Contra Costa Times: Cal's cornerback wants redemption in rematch

By Jonathan Okanes

BERKELEY -- Cal cornerback Syd'Quan Thompson became the poster boy for what went horribly wrong at Tennessee last season, but defensive coordinator Bob Gregory said there was plenty of blame to go around.  Thompson, playing in his first college game, was burned twice by All-American wide receiver Robert Meachem for long touchdown catches. On both plays, Thompson took a gamble on short passes from quarterback Erik Ainge, and each time Meachem broke free and raced up the field for the score.

The touchdowns went for 42 and 80 yards, with most of the yardage being consumed on the ground by Meachem. Which begs the question: Where was the rest of the defense?

"We should have done a better job giving him help," Gregory said. "Certainly, he wanted to make the play, but that's on me to make sure we get the guys in the right spot. We could have given him a little bit more help, not leave him out there by himself. That goes for anybody, having guys in the right spot." Thompson, Gregory and the Bears get their chance at redemption Saturday when the No. 15 Volunteers visit No. 12 Cal for the 2007 season opener, 364 days after last year's 35-18 disaster in Knoxville.  Thompson once again will line up at cornerback, with a full year of experience to his credit and healthy dose of motivation in reserve. The soft-spoken Thompson downplayed the revenge component, but teammates say memories of last year's game will be with him when he takes the field Saturday. "He's been working harder than anybody to get ready," linebacker Anthony Felder said. "He probably has more of a goal to redeem himself more than any individual on the team."  Added free safety Thomas DeCoud: "I think that game has become his motivation for the duration of his career."
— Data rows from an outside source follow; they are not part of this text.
(* ===== verification/CacheData.v ===== *)
(** * The operations of the cache that build a new item

    [append], [prepend] and [delta]: their reference operations, the copies they
    make in the memory of an item, and the refinement. *)

From S2P Require Import Prelude XixiList XixiHashMap Lookup3 Util CurrTime Pdu Stats Watch Slab Cache CacheInv CacheSpec CacheOps.
Import Cache_Watch.

(** ** The memory of an item *)
Lemma mem_write_lookup off src b b' i : mem_write off src b = Some b' ->
  b' !! i = if decide (Z.to_nat off <= i < Z.to_nat off + length src)%nat then src !! (i - Z.to_nat off)%nat else b !! i.
Proof.
  unfold mem_write. destruct (Z.leb_spec 0 off), (Z.leb_spec (off + Z.of_nat (length src)) (Z.of_nat (length b))); try done.
  cbn [andb]. intros [= <-]. assert (length (take (Z.to_nat off) b) = Z.to_nat off) as Hl by (rewrite length_take; lia).
  case_decide as Hd.
  - rewrite lookup_app_r, Hl by lia. rewrite lookup_app_l by lia. done.
  - destruct (decide (i < Z.to_nat off)%nat).
    + rewrite lookup_app_l by lia. by rewrite lookup_take_lt by lia.
    + rewrite lookup_app_r, Hl by lia. rewrite lookup_app_r by lia. rewrite lookup_drop. f_equal. lia.
Qed.

Lemma mem_write_some off src b : 0 <= off -> off + Z.of_nat (length src) <= Z.of_nat (length b) -> exists b', mem_write off src b = Some b'.
Proof.
  intros. unfold mem_write. destruct (Z.leb_spec 0 off), (Z.leb_spec (off + Z.of_nat (length src)) (Z.of_nat (length b))); try lia. by eexists.
Qed.

Definition region (off n : Z) (b : bytes) : bytes := take (Z.to_nat n) (drop (Z.to_nat off) b).
(* ===== verification/CacheLoad.v ===== *)
(** * Loading a file into the cache

    [load_from_file]: the item of a file is made, filled and linked, unless the key
    has come into the cache in the meantime. *)

From S2P Require Import Prelude XixiList XixiHashMap Lookup3 Util CurrTime Pdu Stats Watch Slab Cache CacheInv CacheSpec CacheOps CacheData CacheStore.
Import Cache_Watch.

Section load.
Context (e : endian) `{Table_Malloc} `{Item_Malloc} `{!Item_Malloc_Ok}.
Implicit Types (s : Cache_Mgr) (held : holds) (p : ptr) (it : Cache_Item) (k : key).

(** The key, the content and the type are copied to the new item. *)
Definition fill (p : ptr) (key data : bytes) (type : option bytes) : M unit :=
  Mgr.update_opt p (Item.write 0 key);;
  Mgr.update_opt p (fun it => Item.write (Item.data_at it) data it);;
  match type with
  | Some t => Mgr.update_opt p (Item_Key.set_ext t)
  | None => mret tt
  end.
Lemma wp_fill s held g x p it key data type Q :
  inv e s held -> raw_item s held p it ->
  fresh_item g (Z.of_nat (length key)) 0 x (Z.of_nat (length data)) (Z.of_nat (length (default [] type))) it ->
  (forall s' it', inv e s' held -> raw_item s' held p it' -> unseen s s' -> slab_ s' = slab_ s -> key_of it' = (g, key) ->
     entry_of it' = mk_entry 0 x 0 data (default [] type) [] -> Q tt s') ->
  wp (fill p key data type) s Q.
Proof.
  intros Hi Hri Hf HQ. pose proof (raw_wf e s held p it Hi Hri) as Hwf. destruct (item_bounds _ it Hwf) as (Hk0&Hd0&Hx0&Hb).
  destruct Hf as [Hg Hk Hfl Hx Hd Hxl Hw Hid]. unfold fill. apply wp_bind.
  eapply (wp_raw_write e s held p it (fun _ => 0)); [done..|lia|lia|]. intros s1 b1 Hw1 Hi1 Hri1 Hu1 Hs1.
  pose proof (mem_write_length _ _ _ _ Hw1) as Hl1. apply wp_bind.
  eapply (wp_raw_write e s1 held p _ Item.data_at); [done..|unfold Item.data_at; cbn; lia|unfold Item.data_at; cbn; lia|].
  intros s2 b2 Hw2 Hi2 Hri2 Hu2 Hs2. pose proof (mem_write_length _ _ _ _ Hw2) as Hl2.
  cbn in Hw2, Hl2. unfold Item.data_at in Hw2. cbn in Hw2.
  assert (region 0 (key_length it) b2 = key) as Hkey.
  { rewrite (region_kept _ _ _ _ _ _ Hw2) by lia. rewrite Hk. exact (region_written _ _ _ _ Hw1). }
  assert (region (key_length it) (data_size it) b2 = data) as Hdata by (rewrite Hd; exact (region_written _ _ _ _ Hw2)).
  assert (forall b, region 0 (key_length it) b = key -> region (key_length it) (data_size it) b = data ->
    region (key_length it + data_size it) (ext_size it) b = default [] type ->
    key_of (it <| body := b |>) = (g, key) /\ entry_of (it <| body := b |>) = mk_entry 0 x 0 data (default [] type) []) as Hend.
  { intros b E1 E2 E3. split; [unfold key_of; cbn; rewrite Hg; f_equal; exact E1|]. unfold entry_of. rewrite data_region, ext_region.
    cbn -[region]. by rewrite E2, E3, Hfl, Hx, Hid, Hw. }
  destruct type as [t|]; cbn [default from_option id] in *.
  - unfold Item_Key.set_ext. assert (mem_read 0 (ext_size it) t = Some t) as Ht by (rewrite mem_read_region, region_all by lia; done).
    destruct (mem_write_some (Item.ext_at it) t b2) as [b3 Hb3]; [unfold Item.ext_at; lia|unfold Item.ext_at; lia|].
    destruct (raw_touch e s2 held p _ (it <| body := b3 |>) Hi2 Hri2) as (Hi3&Hri3&Hu3).
    { cbn. by rewrite (mem_write_length _ _ _ _ Hb3). } { done. }
    { pose proof (raw_wf e s2 held p _ Hi2 Hri2) as Hwf2. destruct Hwf2. split; try done. cbn. by rewrite (mem_write_length _ _ _ _ Hb3). } { done. }
    eapply wp_update_opt; [apply Hri2|refine (eq_trans (f_equal (fun o => match o with Some x => Item.write (Item.ext_at it) x _ | None => None end) Ht) _);
      unfold Item.write; refine (eq_trans (f_equal (fun o => match o with Some b => Some _ | None => None end) Hb3) eq_refl)|].
    eapply HQ; [exact Hi3|exact Hri3|by eauto using unseen_trans|cbn; congruence|apply Hend..].
    all: unfold Item.ext_at in Hb3; try (rewrite (region_kept _ _ _ _ _ _ Hb3) by lia; done).
    all: rewrite Hxl; exact (region_written _ _ _ _ Hb3).
  - apply wp_ret. eapply HQ; [exact Hi2|exact Hri2|by eapply unseen_trans|congruence|apply Hend..]; try done.
    all: rewrite Hxl; reflexivity.
Qed.


Definition suffix_of (key : bytes) : bytes :=
  match Str.get_suffix key (Z.of_nat (length key)) with Some (o, n) => take (Z.to_nat n) (drop (Z.to_nat o) key) | None => [] end.
(** What is handed out: the entry of the key, which was there or is the file's. *)
Record loaded_item s held k (new : entry) w p s' : Prop := {
  li_inv : inv e s' (give p 1 held);
  li_item : exists it, heap s' !! p = Some it /\ p ∈ linked s' /\ key_of it = k /\
    view s' = match view s !! k with Some _ => view s | None => <[k := stored (next_id (last_cache_id_ s)) w new]> (view s) end /\
    view s' !! k = Some (entry_of it)
}.
Lemma load_spec file mime s held g key w x content :
  let type := mime (suffix_of key) in let k := (g, key) in
  inv e s held -> roomy held -> file key = Some content -> Z.of_nat (length key) < 2 ^ 16 -> Z.of_nat (length content) <= 2 ^ 31 ->
  Z.of_nat (length (default [] type)) < 2 ^ 8 -> 0 <= x ->
  wp (Mgr.load_from_file e file mime g key w x) s (fun r s' => curr_time_ s' = curr_time_ s /\
    match r.1 with
    | Some p => r.2 = XIXI_REASON_SUCCESS /\
        loaded_item s held k (mk_entry 0 (Current_Time.realtime (time_of s) x) 0 content (default [] type) []) w p s'
    | None => inv e s' held /\ view s' = view s /\
        r.2 ∈ [XIXI_REASON_OUT_OF_MEMORY; XIXI_REASON_TOO_LARGE; XIXI_REASON_WATCH_NOT_FOUND]
    end).
Proof.
  intros type k Hi Hr Hfile Hk Hc Ht Hx. unfold Mgr.load_from_file. rewrite Hfile. cbv zeta. fold (suffix_of key). fold type.
  pose proof (c_held _ _ _ (inv_core e _ _ Hi)) as Hge.
  assert (u32 (Z.of_nat (length content)) = Z.of_nat (length content)) as -> by (apply wrap_small; lia).
  rewrite (firstn_all2 content) by lia. apply wp_bind.
  eapply (alloc_item_spec e s held); [done|lia|lia|lia|done|unfold sizeof_Cache_Item; lia| |].
  - intros s1 Hi1 Hk1. apply wp_bind. eapply (wp_item_size_ok e); [done|lia|lia|lia|unfold sizeof_Cache_Item; lia|]. intros s2 Hi2 Hk2. apply wp_ret.
    pose proof (calm_unseen _ _ (calm_trans _ _ _ Hk1 Hk2)) as [Hm2 Ht2 _ _]. split; [done|]. cbn [fst snd]. split; [done|]. split; [by injection Hm2|].
    destruct (negb _); set_solver.
  - intros p it s1 Hi1 H0p Hri Hm1 Ht1 Hid1 Hf Hsl.
    assert (forall q, give p 1 held q < 2 ^ 16 - 4) as Hroom by (intros q; pose proof (Hr q); unfold give; case_decide; lia).
    pose proof (wp_fill s1 (give p 1 held) g _ p it key content type (fun _ s' => exists it', inv e s' (give p 1 held) /\ raw_item s' (give p 1 held) p it' /\
      unseen s1 s' /\ key_of it' = k /\ entry_of it' = mk_entry 0 (Current_Time.realtime (time_of s) x) 0 content (default [] type) []) Hi1 Hri Hf) as Hfill.
    specialize (Hfill ltac:(intros; eexists; by split_and!)). unfold fill in Hfill.
    apply wp_bind_inv in Hfill. apply wp_bind. apply (wp_mono _ _ _ _ Hfill). clear Hfill. intros [] s2 Hfill.
    apply wp_bind_inv in Hfill. apply wp_bind. apply (wp_mono _ _ _ _ Hfill). clear Hfill. intros [] s3 Hfill.
    apply wp_bind. apply (wp_mono _ _ _ _ Hfill). clear Hfill. intros [] s4 (it4&Hi4&Hri4&Hu4&Hk4&He4).
    apply wp_bind. eapply (wp_raw_hash e s4 (give p 1 held) p it4); [done..|]. intros s5 Hi5 Ho5 Hu5 _.
    pose proof (unseen_trans _ _ _ Hu4 Hu5) as [Hm5 Ht5 Hid5 _]. set (it5 := it4 <| hash_value_ := _ |>) in *.
    assert (key_of it5 = k) as Hk5 by exact Hk4. assert (view s5 = view s) as Hv5.
    { assert (model_of s5 = model_of s) as Hm by congruence. by injection Hm. }
    assert (curr_time_ s5 = curr_time_ s /\ last_cache_id_ s5 = last_cache_id_ s) as [Htt Hidd] by (split; congruence).
    apply wp_bind. eapply wp_item; [apply Ho5|]. apply wp_bind.
    assert (hash_value_ it5 = hash_key e k.1 k.2) as -> by (change (hash_key e (key_of it4).1 (key_of it4).2 = hash_key e k.1 k.2); by rewrite Hk4).
    change (Mgr.do_get g key) with (Mgr.do_get k.1 k.2).
    eapply (wp_do_get e s5); [done|exact Hroom| |].
    + rewrite Hv5. intros Hnone. pose proof (inv_core e _ _ Hi5) as Hc5.
      destruct (own_wf e s5 _ p it5 Hc5 Ho5) as [Hwf5 _]. pose proof (class_range _ _ (c_slab _ _ _ Hc5) Hwf5) as Hcl5.
      apply wp_bind. eapply (wp_link_new e s5 (give p 1 held) p it5); [done|done|by apply Hroom|by rewrite Hv5, Hk5|solve_event..| |].
      * intros s6 it6 Hi6 Hw6 _ Hp6 Hid6 Hk6 He6 Hl6 Hv6. rewrite decide_True by done. apply wp_ret. split; [rewrite (sw_time _ _ Hw6); done|]. split; [done|].
        split; [done|]. exists it6. rewrite Hnone. split; [done|]. split; [done|]. split; [congruence|].
        rewrite Hidd in *. assert (entry_of it5 = entry_of it4) as E5 by done. rewrite E5, He4, Hk5, Hv5 in *. rewrite He6. split; [done|]. by rewrite Hv6, lookup_insert_eq.
      * intros s6 Hi6 Hw6 _ Ho6 Hv6. rewrite decide_False by done. apply wp_bind.
        eapply (wp_release_new e s6 held p it5); [exact Hi6|by apply roomy_room|done|apply Ho6|]. intros s7 Hi7 Hm7 Ht7 _. apply wp_ret.
        cbn [fst snd]. split; [rewrite Ht7, (sw_time _ _ Hw6); done|]. split; [done|]. split; [injection Hm7; congruence|set_solver].
    + intros o oit Hol Hoit Hko Hvo Hi6. pose proof (own_linked e s5 _ p it5 (inv_core e _ _ Hi5) Ho5) as Hnl.
      assert (o <> p) as Hne by (intros ->; done). apply wp_bind.
      eapply (wp_release_old e _ (give o 1 held) p it5).
      * eapply inv_held; [|exact Hi6]. intros q. unfold give. repeat case_decide; lia.
      * by apply room_give.
      * intros q. pose proof (Hge q). unfold give. case_decide; lia.
      * cbn. rewrite lookup_insert_ne by done. apply Ho5.
      * intros s7 Hi7 Hw7 Hv7 Hh7 _ Hl7 _ _. apply wp_ret. cbn [fst snd]. split; [rewrite (sw_time _ _ Hw7); done|]. split; [done|].
        assert (view s7 = view s) as Hvs by (rewrite Hv7; etransitivity; [by eapply view_with_ref|done]).
        split; [done|]. exists (with_ref oit). split; [rewrite (Hh7 o Hne); apply lookup_insert_eq|]. split; [by rewrite Hl7|]. split; [done|].
        rewrite Hvs, <- Hv5. split; [by rewrite Hvo|]. exact Hvo.
Qed.
End load.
Thompson entered the game as a redshirt freshman who wasn't even expected to start. But when projected starter Tim Mixon went down with a knee injury during training camp, Thompson was thrust into a starting role. It wasn't exactly a recipe for a successful college debut. Not only did Thompson play his first game in front of 106,009 fans at Neyland Stadium, one of the more hostile environments in college football, he played with a cast on his left hand because of a fractured thumb.  "He's got two hands this year," Cal coach Jeff Tedford said. "He had a great year last year. He just took a chance on two plays, and it didn't work out for us. I have a lot of confidence in Syd." The Bears flew home immediately after last year's game and arrived in the Bay Area late that night. Thompson was at Memorial Stadium the next morning going over the plays with Gregory.

"I'm a competitor. I felt like if there was something wrong that he had seen, I would want to know from a coach's point of view what it was, so I could come out and practice and correct it," Thompson said. "I was just out there trying to make a play for my team. Things didn't happen the way I expected them to happen at the time, but I think that game really woke me up for the rest of the season." "That's a huge credit to him because he wanted to find out how to get better," Gregory said. "He was in the tank, but he did what he had to do to get better. It's not like he slept in for eight hours. He was in here asking to go over all those plays."

Just like last year, Saturday's game will feature two teams ranked in the top 25 and will appear on national television. Just as the country saw Thompson's struggles last season, it will get a chance to see how far he's come this year. "I just want to start off better as a team than we did last year," Thompson said. "It just made me come to each game focused and playing at a high level. You never know what's going to happen on the next play. Whatever does happen, you have to be able to erase good or bad plays and play hard the next play."